══ AVAILABLE DATA

(* ===== verification/Concurrency.v ===== *)
(** * Concurrent publishers

    Any number of [publish_message] calls, on any channels, interleaved in any
    way, with Redis requests lost, retried or failing: the sequence numbers the
    calls return for one channel are distinct.  The steps of a publication are
    not atomic together, so the order of the numbers is not the order of the
    Pub/Sub messages; a schedule shows it. *)
From Stdlib Require Import ZArith Lia.
From stdpp Require Import base gmap strings list.
From S2P Require Import Prelude Config Frames Keys RedisApi Async RefRedis Samples Sessions Publisher Replay.

Lemma Forall3_insert {A B C} (P : A -> B -> C -> Prop) l k k' :
  Forall3 P l k k' -> forall i x y z, P x y z ->
  Forall3 P (<[i := x]> l) (<[i := y]> k) (<[i := z]> k').
Proof.
  induction 1 as [|a b c l k k' Hp Hf IH]; intros i x y z Hxyz; [by constructor|].
  destruct i as [|i]; cbn; constructor; auto.
Qed.

(** ** Shapes of tasks *)
Section Shapes.
Context {S : Type}.
Variable key : string.

Definition ev_avoids {B} (x : ev S B) : Prop :=
  match x with ERedis c => key ∉ touched c | _ => True end.
(* ===== verification/Resume.v ===== *)
(** * RESUME ([websocket/handler.py])

    The RESUME frame names channels with the last number the client has of
    each.  For every channel of its tenant the handler replays the recovery
    buffer into the connection's queue, subscribes the connection and starts the
    channel's listener, or reports that the buffer does not reach back far
    enough. *)
From Stdlib Require Import ZArith Lia.
From stdpp Require Import base gmap strings list sets sorting.
From S2P Require Import Prelude Config Frames Json JsonLaws FrameText Keys RedisApi Async Tasks RefRedis Samples Auth Sessions Publisher Replay Connection Flow Registry State Rooms Fanout Delivery Presence Handler Isolation.

(** The frame that replays a buffered message. *)
Definition replayed_frame (ch : string) (b : Buffered) : MessageFrame :=
  mkMessageFrame (b_message_id b) ch (b_sequence b) (utc_timestamp (b_created_at b))
    (match b_payload b with JObj p => p | _ => [] end).

Definition is_object (j : json) : bool := match j with JObj _ => true | _ => false end.

Lemma Forall_selected {A} (P Q : A -> Prop) {Qd : forall x, Decision (Q x)} (l : list A) :
  Forall P l -> Forall P (filter Q l).
Proof. rewrite !Forall_forall. intros H x [_ Hx]%list_elem_of_filter. auto. Qed.

(** ** The queue of one connection *)
Lemma update_at_self (l : loc) (g : Gateway) (c : Connection) :
  conn_at l g = Some c -> update_at l (fun _ => c) g = g.
Proof.
  intros Hc. destruct g as [[h r] m t tm mt dr ns]. unfold update_at, with_store, update_conn, conn_at in *.
  cbn in *. do 2 f_equal. apply map_eq. intros l'. rewrite lookup_alter. case_decide; [subst|done].
  by rewrite Hc.
Qed.
(* ===== verification/RelayClient.v ===== *)
(** * The reference client ([client/src/RelayClient.ts])

    The client of the protocol: heartbeat replies, reconnection with backoff,
    RESUME from the last acknowledged numbers, duplicate suppression and gap
    detection.  The class is a record and every method a function on it; the
    callbacks of the browser (socket events, timers, the end of an awaited
    handler) are the constructors of [event], so a history of the client is a
    list of events.  JavaScript numbers are integers here: sequence numbers are
    below [2^53]. *)
From Stdlib Require Import ZArith Lia QArith.
From stdpp Require Import base gmap strings list sets.
From S2P Require Import Prelude Frames RedisApi.

Open Scope Z_scope.

(** ** [Map] and [Set] of JavaScript: entries in the order of insertion *)
Fixpoint map_get {A} (k : string) (m : list (string * A)) : option A :=
  match m with
  | [] => None
  | (k', v) :: r => if String.eqb k k' then Some v else map_get k r
  end.

Fixpoint map_set {A} (k : string) (v : A) (m : list (string * A)) : list (string * A) :=
  match m with
  | [] => [(k, v)]
  | (k', v') :: r => if String.eqb k k' then (k, v) :: r else (k', v') :: map_set k v r
  end.

Definition map_delete {A} (k : string) (m : list (string * A)) : list (string * A) :=
  List.filter (fun p => negb (String.eqb k p.1)) m.

Definition set_add `{EqDecision A} (x : A) (s : list A) : list A :=
  if decide (x ∈ s) then s else s ++ [x].

Definition set_delete `{EqDecision A} (x : A) (s : list A) : list A :=
  filter (fun y => y <> x) s.

Module Client.

Inductive DeliveryState := connecting | connected | reconnecting | closed.

Inductive ReadyState := CONNECTING | OPEN | CLOSING | CLOSED.

Record RelayClientOptions := mkOptions {
  token : string;
  baseDelayMs : Z;
  maxDelayMs : Z;
  dedupWindowSize : nat;
  autoAck : bool
}.

(** The defaults of the constructor. *)
Definition default_options (tok : string) : RelayClientOptions :=
  mkOptions tok 250 30000 5000 true.

Record Stats := mkStats {
  messagesReceived : Z;
  duplicatesSuppressed : Z;
  gapsDetected : Z;
  reconnects : Z;
  resumes : Z
}.

(** A call of a callback of the options. *)
Inductive note :=
| onStateChange (s : DeliveryState)
| onGap (channel : string) (expected received : Z)
| onDuplicate (channel messageId : string)
| onError (code message : string).

(** An [onMessage] that awaits a handler: its message, the handler set it
    iterates over, the index of the handler that runs. *)
Record Awaiting := mkAwaiting { a_msg : MessageFrame; a_set : nat; a_index : nat }.

(** The fields of the class.  A socket is an index into [sockets], the ready
    states of the sockets created so far; a handler set is an index into
    [sets], since an iteration keeps the set object it began with; a handler is
    a number.  [out] is what the sockets were given to send, [calls] the calls
    of handlers and [notes] of callbacks, [timers] the pending timeouts with
    their delays. *)
Record RelayClient := mkClient {
  opts : RelayClientOptions;
  ws : option nat;
  sockets : list ReadyState;
  sessionId : option string;
  connectionId : option string;
  nodeId : option string;
  subscriptions : list string;
  handlers : list (string * nat);
  sets : list (list nat);
  lastAck : list (string * Z);
  lastSeen : list (string * Z);
  seenIds : gset string;
  seenOrder : list string;
  attempt : Z;
  state : DeliveryState;
  closedByUser : bool;
  reconnectTimer : option nat;
  stats : Stats;
  awaiting : list Awaiting;
  timers : list (nat * Q);
  next_timer : nat;
  out : list (nat * frame);
  calls : list (nat * MessageFrame);
  notes : list note
}.

(** [new RelayClient(options)] *)
Definition new_client (o : RelayClientOptions) : RelayClient :=
  mkClient o None [] None None None [] [] [] [] [] ∅ [] 0 closed false None (mkStats 0 0 0 0 0)
    [] [] 0 [] [] [].

(** *** Updates of the fields *)
Definition with_socket (w : option nat) (l : list ReadyState) (c : RelayClient) : RelayClient :=
  mkClient (opts c) w l (sessionId c) (connectionId c) (nodeId c) (subscriptions c) (handlers c)
    (sets c) (lastAck c) (lastSeen c) (seenIds c) (seenOrder c) (attempt c) (state c)
    (closedByUser c) (reconnectTimer c) (stats c) (awaiting c) (timers c) (next_timer c)
    (out c) (calls c) (notes c).
Definition with_ids (s i n : option string) (c : RelayClient) : RelayClient :=
  mkClient (opts c) (ws c) (sockets c) s i n (subscriptions c) (handlers c)
    (sets c) (lastAck c) (lastSeen c) (seenIds c) (seenOrder c) (attempt c) (state c)
    (closedByUser c) (reconnectTimer c) (stats c) (awaiting c) (timers c) (next_timer c)
    (out c) (calls c) (notes c).
Definition with_handlers (s : list string) (h : list (string * nat)) (l : list (list nat))
    (c : RelayClient) : RelayClient :=
  mkClient (opts c) (ws c) (sockets c) (sessionId c) (connectionId c) (nodeId c) s h
    l (lastAck c) (lastSeen c) (seenIds c) (seenOrder c) (attempt c) (state c)
    (closedByUser c) (reconnectTimer c) (stats c) (awaiting c) (timers c) (next_timer c)
    (out c) (calls c) (notes c).
Definition with_positions (a s : list (string * Z)) (c : RelayClient) : RelayClient :=
  mkClient (opts c) (ws c) (sockets c) (sessionId c) (connectionId c) (nodeId c) (subscriptions c)
    (handlers c) (sets c) a s (seenIds c) (seenOrder c) (attempt c) (state c)
    (closedByUser c) (reconnectTimer c) (stats c) (awaiting c) (timers c) (next_timer c)
    (out c) (calls c) (notes c).
Definition with_seen (i : gset string) (o : list string) (c : RelayClient) : RelayClient :=
  mkClient (opts c) (ws c) (sockets c) (sessionId c) (connectionId c) (nodeId c) (subscriptions c)
    (handlers c) (sets c) (lastAck c) (lastSeen c) i o (attempt c) (state c)
    (closedByUser c) (reconnectTimer c) (stats c) (awaiting c) (timers c) (next_timer c)
    (out c) (calls c) (notes c).
Definition with_state (a : Z) (s : DeliveryState) (b : bool) (c : RelayClient) : RelayClient :=
  mkClient (opts c) (ws c) (sockets c) (sessionId c) (connectionId c) (nodeId c) (subscriptions c)
    (handlers c) (sets c) (lastAck c) (lastSeen c) (seenIds c) (seenOrder c) a s
    b (reconnectTimer c) (stats c) (awaiting c) (timers c) (next_timer c)
    (out c) (calls c) (notes c).
Definition with_timers (t : option nat) (l : list (nat * Q)) (n : nat) (c : RelayClient) :
    RelayClient :=
  mkClient (opts c) (ws c) (sockets c) (sessionId c) (connectionId c) (nodeId c) (subscriptions c)
    (handlers c) (sets c) (lastAck c) (lastSeen c) (seenIds c) (seenOrder c) (attempt c) (state c)
    (closedByUser c) t (stats c) (awaiting c) l n
    (out c) (calls c) (notes c).
Definition with_stats (s : Stats) (c : RelayClient) : RelayClient :=
  mkClient (opts c) (ws c) (sockets c) (sessionId c) (connectionId c) (nodeId c) (subscriptions c)
    (handlers c) (sets c) (lastAck c) (lastSeen c) (seenIds c) (seenOrder c) (attempt c) (state c)
    (closedByUser c) (reconnectTimer c) s (awaiting c) (timers c) (next_timer c)
    (out c) (calls c) (notes c).
Definition with_calls (a : list Awaiting) (l : list (nat * MessageFrame)) (c : RelayClient) :
    RelayClient :=
  mkClient (opts c) (ws c) (sockets c) (sessionId c) (connectionId c) (nodeId c) (subscriptions c)
    (handlers c) (sets c) (lastAck c) (lastSeen c) (seenIds c) (seenOrder c) (attempt c) (state c)
    (closedByUser c) (reconnectTimer c) (stats c) a (timers c) (next_timer c)
    (out c) l (notes c).
Definition emit (f : list (nat * frame)) (n : list note) (c : RelayClient) : RelayClient :=
  mkClient (opts c) (ws c) (sockets c) (sessionId c) (connectionId c) (nodeId c) (subscriptions c)
    (handlers c) (sets c) (lastAck c) (lastSeen c) (seenIds c) (seenOrder c) (attempt c) (state c)
    (closedByUser c) (reconnectTimer c) (stats c) (awaiting c) (timers c) (next_timer c)
    (out c ++ f) (calls c) (notes c ++ n).
Lemma heap_add l s : heap (add l s) = heap s.
Proof. unfold add. by destruct (heap s !! l). Qed.

Lemma typed_connect (g : Gateway) cid sid tid ws t uid :
  let conn := set_user_id uid (new_connection cid sid tid ws ACTIVE t) in
  queues_typed g ->
  queues_typed (let '(l, s) := alloc conn (store g) in (l, with_store (fun _ => add l s) g)).2.
Proof.
  intros conn Hg l c. unfold conn_at, alloc. cbn. rewrite heap_add. cbn.
  rewrite lookup_insert_Some. intros [[_ <-]|[_ Hc]]; [|by apply (Hg l)].
  by intros q []%not_elem_of_nil.
Qed.

Lemma safe_handshake sql ws raw : safely (handshake settings str_of sql ws raw).
Proof.
  unfold handshake, _send_error. destruct (negb _); [keeps_auto|].
  apply keeps_bind; [keeps_auto|intros token]. apply keeps_bind; [done|intros _].
  destruct (authenticate_token sql _) as [[]|ctx]; try done; try keeps_auto.
  apply keeps_local. intros g. apply typed_connect.
Qed.

Lemma safe_finally {A} (p : proc Gateway A) f :
  safely p -> (forall g, heap (store (f g)) = heap (store g)) -> safely (finally p f).
Proof.
  intros Hp Hf. unfold finally. apply keeps_bind.
  - apply keeps_catch; [|done]. by apply keeps_bind.
  - intros r. apply keeps_bind; [by apply safe_same|]. intros _. apply keeps_lift.
Qed.

Lemma safe_wait n ws : safely (wait_slot n ws).
Proof.
  induction n as [|n IH]; cbn [wait_slot]; (apply keeps_bind; [done|intros _]).
  - apply keeps_bind; [by apply safe_same|done].
  - apply keeps_bind; [|by intros []]. apply keeps_local. intros g Hg.
    case_decide; [by apply (typed_same_heap g)|done].
Qed.

Lemma safe_connection patience sql ws first inputs :
  safely (handle_connection settings validation_text str_of patience sql ws first inputs).
Proof.
  unfold handle_connection, in_semaphore, acquire, handshake_block.
  apply keeps_bind; [done|intros _]. apply keeps_bind; [|intros [[l tid]|]; [apply safe_serve|done]].
  apply keeps_bind; [|intros _].
  - apply keeps_bind; [|intros []; [done|apply safe_wait]].
    apply keeps_local. intros g. by apply typed_same_heap.
  - apply safe_finally; [|done]. apply keeps_bind; [by apply safe_same|intros _].
    apply safe_finally; [|done]. apply keeps_bind; [done|intros _].
    destruct first as [[]|]; try done. apply safe_handshake.
Qed.

(** *** Publications *)
Lemma safe_publish_message ch payload : safely (publish_message settings ch payload).
Proof.
  unfold publish_message, allocate_sequence, append_to_channel_buffer.
  repeat (apply keeps_bind; [|intros ?]); try solve [keeps_auto].
  apply keeps_redis. repeat constructor. by apply server_dump.
Qed.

════

[EXERCISE] Retype the portion of the data above that starts on the line with "by rewrite Hc." and finishes on the line with "function on it; the", including both of those lines.

[RESPONSE]
  by rewrite Hc.
Qed.
(* ===== verification/RelayClient.v ===== *)
(** * The reference client ([client/src/RelayClient.ts])

    The client of the protocol: heartbeat replies, reconnection with backoff,
    RESUME from the last acknowledged numbers, duplicate suppression and gap
    detection.  The class is a record and every method a function on it; the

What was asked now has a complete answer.